Reality coefficient

Ely Tahan

3/23/20252 min read

Reality is a coefficient of inter-objective correspondences, not a singular or absolute state, but a dynamic field of relational entanglements among all entities. It is not a fixed or monolithic totality but a distributed meshwork of influences, continually inflected by the simultaneity of presence and the deferred resonance of absence. It is not an independent substance but a variable product of interactions—its value contingent on the interplay of entities. Each object, whether mineral, vegetal, animal, human, or artificial, is implicated in a network of reciprocal exchanges that constitute the fabric of the real. Even entities that appear isolated or withdrawn contribute to this coefficient by exerting pressures, constraints, and affordances upon one another, whether through direct physical causation or through deferred and mediated effects.

Still, Reality cannot be exhausted by the relations that ratify it.

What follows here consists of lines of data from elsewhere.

(* ===== verification/PySet.v ===== *)
(** * Python sets of integers

    The generator builds each clause in a Python [set] (line 7,
    [clause = set()]), adds literals with [clause.add(lit)] (line 12), tests
    [len(clause)] (line 8) and iterates over it in [" ".join(map(str, clause))]
    (line 13).  The order of the printed literals is the iteration order of
    CPython's hash table.

    The interface is the class [PySetOps] with its laws [PySetLaws]: what a
    client may rely on (the elements are distinct, adding inserts the element
    unless present, [len] counts the elements), for sets of fewer than
    [2^32] elements.  [ListSet] is the abstract set; [adds_spec] shows that
    an implementation whose [add] agrees with it up to order builds the same
    set from the same keys.

    The implementation [CPySet] is CPython's open-addressing table of
    Objects/setobject.c: [make_new_set], [set_add_entry] with its probe
    sequence (runs of [LINEAR_PROBES + 1] slots, then
    [i = (i*5 + 1 + perturb) & mask] with [perturb >>= 5]),
    [set_table_resize] and [set_insert_clean], and iteration in slot order,
    with [int.__hash__] of Objects/longobject.c.  Entries are never deleted
    here, so the table holds no dummy entries.  The proofs recast the probe
    loops as searches along [probe_seq], show that the sequence visits every
    slot, and keep the invariant [tbl_inv] (each key is the first stop of
    its own probe sequence), from which [cpyset_laws] and the refinement
    [cpyset_refines] follow.  Two bounds of the table are shown as well:
    every slot a probe reads is inside the table ([probe_in_table]), and
    the table stays under three fifths full ([set_load_factor]).  In the
    8-slot table of a clause, keys with distinct home slots are iterated in
    increasing order of home slot ([set_slot_order]). *)

From stdpp Require Import base list.
From Stdlib Require Import ZArith Lia Sorted.
From S2P Require Import Prelude.

(** ** The interface *)
Class PySetOps (T : Type) : Type := {
  set_empty : T;
  set_add : Z -> T -> T;
  set_elements : T -> list Z;
  set_len : T -> nat
}.

(** The laws bound the size of the set by [2^32] elements: CPython's table of
    [2^k] slots is indexed by 64-bit words, and the model of
    [set_table_resize] assumes its new size fits one. *)
Definition set_room (n : nat) : Prop := (Z.of_nat n < 2 ^ 32)%Z.

Class PySetLaws (T : Type) `{PySetOps T} (wf : T -> Prop) : Prop := {
  set_empty_wf : wf set_empty;
  set_add_wf : forall x s, wf s -> set_room (set_len s) -> wf (set_add x s);
  set_elements_empty : set_elements set_empty = [];
  set_elements_NoDup : forall s, wf s -> NoDup (set_elements s);
  set_elements_add : forall x s, wf s -> set_room (set_len s) ->
    set_elements (set_add x s) ≡ₚ
      (if decide (x ∈ set_elements s) then set_elements s else x :: set_elements s);
  set_len_elements : forall s, wf s -> set_len s = length (set_elements s)
}.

It is shared by those immediately present but reverberates no less in total absence. It exceeds the relational frameworks by which it is rendered intelligible. While reality expresses itself through networks of interaction—physical causation, perceptual apprehension, material entanglements, and conceptual mappings—it is not exhausted by these expressions. The relations that bring it into contact with other entities or into the purview of observation do not deplete or fully circumscribe it. Reality retains a surplus, a remainder that resists assimilation into any system of interrelation, whether perceptual, epistemic, or structural.

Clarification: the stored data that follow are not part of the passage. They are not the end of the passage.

(** Line 2: [n, m, seed, path = int(sys.argv[1]), int(sys.argv[2]),
    int(sys.argv[3]), sys.argv[4]], evaluated left to right. *)
Definition parse_args (argv : list text) : outcome (Z * Z * Z * text) :=
  match argv_int argv 1 with
  | Ret n =>
      match argv_int argv 2 with
      | Ret m =>
          match argv_int argv 3 with
          | Ret seed =>
              match argv_get argv 4 with
              | Ret path => Ret (n, m, seed, path)
              | Raise e => Raise e
              | OutOfFuel => OutOfFuel
              end
          | Raise e => Raise e
          | OutOfFuel => OutOfFuel
          end
      | Raise e => Raise e
      | OutOfFuel => OutOfFuel
      end
  | Raise e => Raise e
  | OutOfFuel => OutOfFuel
  end.

Definition lift_outcome {S A} (o : outcome A) : PyM S A := fun s => (o, s).

(** Lines 3 to 13 on CPython's generator and sets. *)
Definition run_seeded (fuel rfuel : nat) (n m seed : Z) (path : text)
    : PyM (world MT19937.state) unit :=
  rng (PyRandom.seed seed) ;;;
  @write_instance MT19937.state CPySet.setobject _ CPySet.cpyset_ops fuel rfuel n m path.

(** The whole script. *)
Definition main (fuel rfuel : nat) (argv : list text) : PyM (world MT19937.state) unit :=
  let* args := lift_outcome (parse_args argv) in
  let '(n, m, seed, path) := args in
  run_seeded fuel rfuel n m seed path.

(** ** The whole script *)

Lemma random_seed_opp st a : MT19937.random_seed st (- a) = MT19937.random_seed st a.
Proof. unfold MT19937.random_seed. by rewrite MT19937.seed_key_opp. Qed.

(** C23: The seed's sign is lost: run with seed [-z] instead of [z] (and the
    same other arguments), the script does exactly the same thing, so the two
    output files are byte-identical. *)
Theorem main_seed_sign fuel rfuel a0 a1 a2 s s' rest z (w : world MT19937.state) :
  py_int s = Some z -> py_int s' = Some (- z) ->
  main fuel rfuel (a0 :: a1 :: a2 :: s' :: rest) w = main fuel rfuel (a0 :: a1 :: a2 :: s :: rest) w.
Proof.
  intros Hs Hs'. unfold main, parse_args, argv_int, argv_get, mbind, lift_outcome.
  cbn [lookup list_lookup]. rewrite Hs, Hs'.
  destruct (py_int a1), (py_int a2); try done. destruct (rest !! 0%nat); [|done].
  unfold run_seeded, mbind, rng, PyRandom.seed. by rewrite random_seed_opp.
Qed.

(** C1: A run of the whole script that ends normally, on arguments that line
    2 reads as [n], [m], [seed] and [path], leaves in the file at [path] the
    header [p cnf n m] and [max(m, 0)] clause lines of three distinct
    literals in [[-n, n] \ {0}], and no other file changed; this holds on
    CPython's generator and CPython's set table. *)
Theorem main_output fuel rfuel argv n m seed path (w w' : world MT19937.state) :
  MT19937.arr_wf (MT19937.mt (w_rng w)) ->
  parse_args argv = Ret (n, m, seed, path) -> main fuel rfuel argv w = (Ret tt, w') ->
  exists cls, length cls = Z.to_nat m /\ Forall (clause_ok n) cls /\
    w_files w' !! path = Some (dimacs_text n m cls) /\
    (forall p, p <> path -> w_files w' !! p = w_files w !! p).
Proof.
  intros Hrng Hargs Hrun. unfold main, mbind, lift_outcome in Hrun. rewrite Hargs in Hrun.
  unfold run_seeded, mbind, rng, PyRandom.seed in Hrun. cbn beta iota in Hrun.
  eapply (@write_instance_output _ _ _ _ _ CPySet.cpyset_laws) in Hrun;
    [|by apply MT19937.random_seed_wf].
  exact Hrun.
Qed.

Lemma parse_args_short argv : (length argv <= 4)%nat -> exists e, parse_args argv = Raise e.
Proof.
  intros Hlen.
  assert (match parse_args argv with Raise _ => True | _ => False end) as H.
  { unfold parse_args, argv_int, argv_get.
    destruct argv as [|a0 [|a1 [|a2 [|a3 [|a4 rest]]]]]; cbn [lookup list_lookup length] in *;
      try lia; repeat case_match; done. }
  destruct (parse_args argv); [done| |done]. by eexists.
Qed.

(** An error of line 2 is raised before anything else happens. *)
Lemma main_parse_error fuel rfuel argv e (w : world MT19937.state) :
  parse_args argv = Raise e -> main fuel rfuel argv w = (Raise e, w).
Proof. intros He. unfold main, mbind, lift_outcome. by rewrite He. Qed.

(** C24: With fewer than four arguments after the script name, line 2 raises
    ([IndexError], or [ValueError] for an argument that is not an integer)
    before anything is seeded, opened or written. *)
Theorem main_short_argv fuel rfuel argv (w : world MT19937.state) :
  (length argv <= 4)%nat -> exists e, main fuel rfuel argv w = (Raise e, w).
Proof.
  intros Hlen. destruct (parse_args_short argv Hlen) as [e He].
  exists e. by apply main_parse_error.
Qed.

(** C20: Line 2 evaluates its conversions left to right: when the arguments
    before [sys.argv[i]] ([1 <= i <= 3]) are integers and [sys.argv[i]] is
    not, the script raises [ValueError], whatever follows (later arguments
    may be missing), and nothing is seeded, opened or written. *)
Theorem main_bad_int fuel rfuel argv i a (w : world MT19937.state) :
  (1 <= i <= 3)%nat -> argv !! i = Some a -> py_int a = None ->
  (forall j, (1 <= j < i)%nat -> exists a', argv !! j = Some a' /\ is_Some (py_int a')) ->
  main fuel rfuel argv w = (Raise ValueError, w).
Proof.
  intros Hi Ha Hbad Hprev. apply main_parse_error.
  assert (argv_int argv i = Raise ValueError) as Hv by (unfold argv_int, argv_get; by rewrite Ha, Hbad).
  assert (forall j, (1 <= j < i)%nat -> exists z, argv_int argv j = Ret z) as Hok.
  { intros j Hj. destruct (Hprev j Hj) as (a' & Ha' & [z Hz]).
    exists z. unfold argv_int, argv_get. by rewrite Ha', Hz. }
  unfold parse_args. destruct i as [|[|[|[|i]]]]; try lia.
  - by rewrite Hv.
  - destruct (Hok 1%nat) as [z1 H1]; [lia|]. by rewrite H1, Hv.
  - destruct (Hok 1%nat) as [z1 H1]; [lia|]. destruct (Hok 2%nat) as [z2 H2]; [lia|].
    by rewrite H1, H2, Hv.
Qed.

(** ** Witnesses *)

Definition fresh_world : world MT19937.state := mkWorld MT19937.fresh ∅.


(** ** Witnesses, on the seeded Mersenne Twister and CPython's set *)

Lemma main_seed_sign_witness :
  py_int (txt "42") = Some 42 /\ py_int (txt "-42") = Some (- 42) /\
  main 100 100 (map txt ["gen"; "5"; "3"; "-42"; "out.cnf"]) fresh_world =
  main 100 100 (map txt ["gen"; "5"; "3"; "42"; "out.cnf"]) fresh_world.
Proof.
  split; [reflexivity|]. split; [reflexivity|].
  apply main_seed_sign with (z := 42); reflexivity.
Defined.

Lemma main_short_argv_witness :
  (length (map txt ["gen"; "3"; "4"]) <= 4)%nat /\
  exists e, main 100 100 (map txt ["gen"; "3"; "4"]) fresh_world = (Raise e, fresh_world).
Proof. split; [simpl; lia|]. apply main_short_argv. simpl; lia. Defined.

Definition world0 (seed : Z) : world MT19937.state :=
  mkWorld (MT19937.random_seed MT19937.fresh seed) ∅.

Lemma world0_wf seed : world_wf (world0 seed).
Proof. apply seeded_wf. Qed.

Lemma write_instance_nonpos_vars_witness :
  0 <= 0 /\ 0 < 2 /\
  @write_instance MT19937.state CPySet.setobject mt19937_source CPySet.cpyset_ops 1 100 0 2 (txt "out.cnf") (world0 0) =
    (Raise ValueError, mkWorld (w_rng (world0 0)) (<[txt "out.cnf" := header 0 2]> (w_files (world0 0)))).
Proof.
  split; [lia|]. split; [lia|].
  apply (@write_instance_nonpos_vars MT19937.state CPySet.setobject mt19937_source CPySet.cpyset_ops CPySet.set_wf CPySet.cpyset_laws); lia.
Defined.

Lemma write_instance_one_var_diverges_witness :
  world_wf (world0 7) /\ 0 < 3 /\
  (@write_instance MT19937.state CPySet.setobject mt19937_source CPySet.cpyset_ops 50 50 1 3 (txt "out.cnf") (world0 7)).1 = OutOfFuel.
Proof.
  split; [apply world0_wf|]. split; [lia|].
  apply (@write_instance_one_var_diverges MT19937.state CPySet.setobject mt19937_source CPySet.cpyset_ops CPySet.set_wf CPySet.cpyset_laws);
    [apply world0_wf|lia].
Defined.

Lemma main_output_witness :
  let argv := map txt ["gen_random_3sat.py"; "3"; "4"; "0"; "out.cnf"] in
  let run := main 100 100 argv fresh_world in
  MT19937.arr_wf (MT19937.mt (w_rng fresh_world)) /\
  parse_args argv = Ret (3, 4, 0, txt "out.cnf") /\ run = (Ret tt, run.2) /\
  w_files run.2 !! txt "out.cnf" =
    Some (dimacs_text 3 4 [[2; -3; -2]; [1; 2; -2]; [1; 2; 3]; [1; 3; -2]]) /\
  exists cls, length cls = Z.to_nat 4 /\ Forall (clause_ok 3) cls /\
    w_files run.2 !! txt "out.cnf" = Some (dimacs_text 3 4 cls) /\
    (forall p, p <> txt "out.cnf" -> w_files run.2 !! p = w_files fresh_world !! p).
Proof.
  intros argv run.
  assert (parse_args argv = Ret (3, 4, 0, txt "out.cnf")) as Hargs by reflexivity.
  assert (run = (Ret tt, run.2)) as Hrun by (vm_compute; reflexivity).
  split; [apply MT19937.fresh_arr_wf|]. split; [exact Hargs|]. split; [exact Hrun|].
  split; [vm_compute; reflexivity|].
  eapply main_output; [apply MT19937.fresh_arr_wf|exact Hargs|exact Hrun].
Defined.

(** With [n = 2] the loop ends: the signed literals [1], [-1], [2], [-2]
    are four, and seed 1 draws three distinct ones in its first three draws. *)
Lemma fill_clause_live_witness :
  @draw_lits MT19937.state mt19937_source 3 100 2 (world0 1) =
    (Ret [1; -1; 2], (@draw_lits MT19937.state mt19937_source 3 100 2 (world0 1)).2) /\
  (3 <= 3)%nat /\ (3 <= length (list_adds [] [1; -1; 2]%Z))%nat /\
  exists c w'', @fill_clause MT19937.state CPySet.setobject mt19937_source CPySet.cpyset_ops
                  3 100 2 (@set_empty _ CPySet.cpyset_ops) (world0 1) = (Ret c, w'') /\ CPySet.set_wf c /\
    exists p : list Z, p `prefix_of` [1; -1; 2] /\ length (list_adds [] p) = 3%nat /\
      @set_elements _ CPySet.cpyset_ops c ≡ₚ list_adds [] p.
Proof.
  assert (@draw_lits MT19937.state mt19937_source 3 100 2 (world0 1) =
    (Ret [1; -1; 2], (@draw_lits MT19937.state mt19937_source 3 100 2 (world0 1)).2)) as H1
    by (vm_compute; reflexivity).
  assert (3 <= length (list_adds [] [1; -1; 2]%Z))%nat as H3 by (vm_compute; lia).
  split_and!; [exact H1|lia|exact H3|].
  exact (@fill_clause_live MT19937.state CPySet.setobject mt19937_source CPySet.cpyset_ops
           CPySet.set_wf CPySet.cpyset_laws 3 3 100 2 _ _ _ H1 (le_n 3) H3).
Defined.

Lemma write_instance_no_clauses_witness :
  -3 <= 0 /\
  @write_instance MT19937.state CPySet.setobject mt19937_source CPySet.cpyset_ops 10 100 0 (-3)
    (txt "out.cnf") (world0 7) =
    (Ret tt, mkWorld (w_rng (world0 7)) (<[txt "out.cnf" := header 0 (-3)]> (w_files (world0 7)))).
Proof.
  split; [lia|].
  apply (@write_instance_no_clauses MT19937.state CPySet.setobject mt19937_source CPySet.cpyset_ops).
  lia.
Defined.

Lemma main_bad_int_witness :
  (1 <= 2 <= 3)%nat /\ map txt ["gen"; "5"; "x"] !! 2%nat = Some (txt "x") /\ py_int (txt "x") = None /\
  (forall j, (1 <= j < 2)%nat -> exists a', map txt ["gen"; "5"; "x"] !! j = Some a' /\ is_Some (py_int a')) /\
  main 100 100 (map txt ["gen"; "5"; "x"]) fresh_world = (Raise ValueError, fresh_world).
Proof.
  assert (forall j, (1 <= j < 2)%nat -> exists a', map txt ["gen"; "5"; "x"] !! j = Some a' /\ is_Some (py_int a'))
    as Hprev.
  { intros j Hj. replace j with 1%nat by lia. eexists. split; [reflexivity|]. eexists. reflexivity. }
  assert (py_int (txt "x") = None) as Hx by reflexivity.
  split; [lia|]. split; [reflexivity|]. split; [exact Hx|]. split; [exact Hprev|].
  exact (main_bad_int 100 100 (map txt ["gen"; "5"; "x"]) 2 (txt "x") fresh_world ltac:(lia) eq_refl Hx Hprev).
Defined.

End Gen3Sat.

Although physical coexistence, however fleeting, forms a tangible field of shared presence. Two stones placed side by side affect each other through their gravitational pull, however minuscule. Two beings occupying the same room exchange heat, breath, and motion. In such instances, reality is co-ratified by the mutual inscription of entities upon one another—it is rendered manifest through interaction. And yet reality points to a more profound ontological independence. A capacity to endure, persist, and even proliferate beyond the horizons of co-presence. The stone persists when no gaze beholds it, the forest continues to grow in the absence of a hiker, and a thought, once had, remains inscribed in the world even after its thinker perishes. Absence does not negate reality; it merely dislocates it from immediate apprehension. Indeed, it is often in absence that reality asserts itself most forcefully: the missing person whose absence transforms the atmosphere of a room, the faded echo of a voice in a vacated hall, or the absent sun still felt in the lingering warmth of a stone.

If reality is impossible to behold in its entirety, if its autonomy marks the inherent insufficiency of all models, descriptions, or systems of correspondence, it does not make partiality any less real. Simultaneity abounds across spatial and temporal disjunctions. The mountain glimpsed from afar, the star no longer radiating light but still visible, or the archived trace of a forgotten event all demonstrate how presence is not bound by immediate accessibility. The incompleteness does not amount to illusion or deficiency. The fragment is not a distortion of the whole but a legitimate mode of reality’s expression. Partiality carries the full weight of reality within its limits, as every fragment is entangled with the whole through gravitational, material, and conceptual threads. A shard of glass still refracts light, a letter still signifies a broader language, and a memory still harbors the absent event it recalls.

The scale of reality’s inter-objective meshwork cannot be apprehended from any singular perspective—it unfolds across scales, from subatomic interactions to galactic motions, and through temporal sedimentations that exceed human lifetimes. Thus, reality is not a singular or static phenomenon to be observed but an incessant unfolding of correspondences—a lattice of presence and absence, immediacy and deferral, form and withdrawal. Its partial revelations are not mere appearances but genuine enactments of its distributed fullness.